The more scientific term for this food type is “complex carbohydrates.” Unlike proteins or fats, starches and complex carbohydrates are easier for the body to digest. Because they are processed faster, bodies receive the energy from these foods faster. Starches aren’t just meant to eat a few hours before a game, either – some scientists recommend all athletes stock up on complex carbs for up to three days prior to a game. Your best bet is to include complex carbs in almost all meals a young athlete eats.

Examples of complex carbohydrates include pastas, rice, potatoes, breads, cereals and fruits.


While not necessarily a food, don’t ever load up a young athlete on sugary juices or sodas before a game. Restrict their hydration to water or water-based drinks like light non-sweet teas or sugar free lemonades. Powerades and Gatorades can also be included if you wish, but nothing beats plain old water when it comes to hydration and performance empowerment.


Protein rich foods help build muscles and keep them working smoothly, so of course proteins are essential for game day meals. It’s hard to name a sport that doesn’t require muscle movement, especially when you consider you have to use your muscles even when sleeping or sitting down. Now consider how important proper muscle flexibility and usage is when it comes to the big game!

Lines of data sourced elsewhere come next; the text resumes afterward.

Lemma draw_inv ms st type params st' info :
  j_inv st → d_inv st → (0 ≤ ms)%Z → (0 ≤ next_id_ st)%Z → (next_id_ st + 1 < two64)%Z →
  draw_job ms st type params = (st', info) →
  let st1 := with_submitting st' (<[job_id info := info]> (submitting st')) in
  j_inv st1 ∧ d_inv st1.
Proof.
  intros Hinv Hd Hms H0 H1 E. pose proof (job_name_fresh st ms Hinv Hms) as Hfresh.
  unfold draw_job, make_job_id in E. simplify_eq/=.
  assert (wrap64 (next_id_ st + 1) = next_id_ st + 1)%Z as Hw by (apply wrap64_id; unfold is_u64; lia).
  pose proof Hinv as [? ? Hid ? ? ?]. split; [split; cbn; try done|].
  - rewrite Hw. intros jid (ms' & n & ? & ? & ?)%Hid. exists ms', n. split_and!; [done|lia..|done].
  - intros jid info. cbn. rewrite Hw. intros [[<- <-]|[Hne Hs]]%lookup_insert_Some; cbn.
    + split_and!; [done..|]. exists ms, (next_id_ st). split_and!; [done|lia..|done].
    + destruct (Hd _ _ Hs) as (? & ? & ? & ms' & n & ? & ? & ?). split_and!; [done..|].
      exists ms', n. split_and!; [done|lia..|done].
Qed.

Lemma push_inv st jid info :
  j_inv st → d_inv st → submitting st !! jid = Some info →
  let st1 := push_job (with_submitting st (delete jid (submitting st))) info in
  j_inv st1 ∧ d_inv st1.
Proof.
  intros Hinv Hd Hs. destruct (Hd _ _ Hs) as (<- & Hst & Hfresh & Hname).
  unfold push_job. cbn. rewrite Hfresh.
  assert (job_id info ∉ queue_ st) as Hnq.
  { intros (j & ? & _)%(ji_queue st Hinv). congruence. }
  split; [split; cbn|].
  - intros jid [Hin|Hin]%elem_of_app.
    + rewrite lookup_insert_ne by (intros <-; done). by apply (ji_queue st Hinv).
    + apply list_elem_of_singleton in Hin as ->. rewrite lookup_insert_eq. by eexists.
  - apply NoDup_app. split_and!; [apply (ji_nodup st Hinv)|set_solver|apply NoDup_singleton].
  - intros jid. rewrite lookup_insert. case_decide; subst; [done|]. apply (ji_ids st Hinv).
  - apply (ji_active st Hinv).
  - intros jid (j & Hj & Hl)%(ji_monitors st Hinv). exists j. split; [|done].
    rewrite lookup_insert_ne; [done|]. intros <-. congruence.
  - eapply (pc_ok_other st); try done. cbn. intros jid _ j Hj.
    apply job_evolves_same; [cbn; apply lookup_insert_ne; intros <-; congruence| |done].
    cbn. destruct (queue_ st); [done|]. by intros [= ->].
  - intros jid i. cbn. intros [Hne Hi]%lookup_delete_Some.
    destruct (Hd _ _ Hi) as (? & ? & ? & ?). split_and!; [done..| |done].
    by rewrite lookup_insert_ne.
Qed.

In order to help keep a child athlete’s muscles moving in top form, space out protein throughout all their meals prior to the game. Breakfast is the perfect time to make this happen – a breakfast of eggs and pancakes (no syrup; sorry kids!) combines both complex carbohydrates and proteins. Top it off with a banana and you’ve got the perfect pre-game breakfast.


It’s always important to consider the time a child eats in comparison to when their game actually starts. The full meal should be consumed three to four hours before the game starts with small top off snacks every hour in between.

Some athletes will also skip lunch in order to avoid playing on a full stomach. This is a no-no – it’s important not to eat a full meal before stepping onto the field, but it’s just as bad to start a game running on empty.